Work instruction: Going down the listing below, print exactly each line from the one with "destruct (of_int_digits offset" up to and including the one with "- rewrite Forall_forall", and skip the rest.
◆ ◆ ◆ ◆ ◆ ◆ ◆
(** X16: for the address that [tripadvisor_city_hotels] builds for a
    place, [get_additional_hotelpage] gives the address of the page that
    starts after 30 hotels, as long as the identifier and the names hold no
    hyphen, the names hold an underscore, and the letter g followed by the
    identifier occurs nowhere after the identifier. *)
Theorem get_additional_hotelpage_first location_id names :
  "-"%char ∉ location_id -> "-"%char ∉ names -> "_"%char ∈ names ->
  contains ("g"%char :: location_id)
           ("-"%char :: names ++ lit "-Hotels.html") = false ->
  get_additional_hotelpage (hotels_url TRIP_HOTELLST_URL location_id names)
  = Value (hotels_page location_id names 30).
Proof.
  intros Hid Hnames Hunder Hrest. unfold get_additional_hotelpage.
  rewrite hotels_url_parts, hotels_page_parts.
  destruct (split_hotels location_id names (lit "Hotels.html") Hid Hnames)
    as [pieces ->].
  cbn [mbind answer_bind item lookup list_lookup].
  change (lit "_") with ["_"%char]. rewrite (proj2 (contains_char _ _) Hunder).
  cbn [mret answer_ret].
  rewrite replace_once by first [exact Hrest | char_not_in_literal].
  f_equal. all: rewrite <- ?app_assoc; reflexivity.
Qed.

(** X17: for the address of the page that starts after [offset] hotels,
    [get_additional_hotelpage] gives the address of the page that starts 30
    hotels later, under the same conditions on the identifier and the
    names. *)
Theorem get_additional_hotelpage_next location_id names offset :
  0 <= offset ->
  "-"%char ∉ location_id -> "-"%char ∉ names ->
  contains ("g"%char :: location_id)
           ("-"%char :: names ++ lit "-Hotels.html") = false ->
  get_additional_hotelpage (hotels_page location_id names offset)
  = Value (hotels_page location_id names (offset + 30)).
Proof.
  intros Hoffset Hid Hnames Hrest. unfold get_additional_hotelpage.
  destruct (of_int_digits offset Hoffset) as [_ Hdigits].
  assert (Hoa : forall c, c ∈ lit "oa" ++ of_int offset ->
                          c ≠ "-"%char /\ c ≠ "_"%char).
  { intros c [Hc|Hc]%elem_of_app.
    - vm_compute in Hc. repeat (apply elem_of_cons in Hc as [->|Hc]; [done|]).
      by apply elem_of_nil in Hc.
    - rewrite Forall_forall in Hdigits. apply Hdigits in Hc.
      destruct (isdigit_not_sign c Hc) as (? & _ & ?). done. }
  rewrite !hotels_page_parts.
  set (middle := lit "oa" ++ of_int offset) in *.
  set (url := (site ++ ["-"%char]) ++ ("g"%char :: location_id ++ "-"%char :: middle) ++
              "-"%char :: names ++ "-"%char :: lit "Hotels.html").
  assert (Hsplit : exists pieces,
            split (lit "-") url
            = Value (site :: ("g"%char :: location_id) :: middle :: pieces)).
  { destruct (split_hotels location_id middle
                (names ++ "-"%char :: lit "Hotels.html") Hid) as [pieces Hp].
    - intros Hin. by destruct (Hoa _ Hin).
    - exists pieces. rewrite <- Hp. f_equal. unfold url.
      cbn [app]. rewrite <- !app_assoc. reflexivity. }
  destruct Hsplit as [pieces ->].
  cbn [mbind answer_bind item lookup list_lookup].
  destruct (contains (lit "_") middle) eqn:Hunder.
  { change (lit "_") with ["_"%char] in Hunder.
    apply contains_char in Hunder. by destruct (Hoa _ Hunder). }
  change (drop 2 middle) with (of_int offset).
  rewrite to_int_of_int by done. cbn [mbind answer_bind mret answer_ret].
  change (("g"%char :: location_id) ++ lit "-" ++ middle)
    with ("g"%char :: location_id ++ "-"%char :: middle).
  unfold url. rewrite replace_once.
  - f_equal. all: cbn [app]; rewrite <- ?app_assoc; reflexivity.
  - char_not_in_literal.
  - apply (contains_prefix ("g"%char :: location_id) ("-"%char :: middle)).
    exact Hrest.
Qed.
◆ ◆ ◆ ◆ ◆ ◆ ◆
Answer to this task:
  destruct (of_int_digits offset Hoffset) as [_ Hdigits].
  assert (Hoa : forall c, c ∈ lit "oa" ++ of_int offset ->
                          c ≠ "-"%char /\ c ≠ "_"%char).
  { intros c [Hc|Hc]%elem_of_app.
    - vm_compute in Hc. repeat (apply elem_of_cons in Hc as [->|Hc]; [done|]).
      by apply elem_of_nil in Hc.
    - rewrite Forall_forall in Hdigits. apply Hdigits in Hc.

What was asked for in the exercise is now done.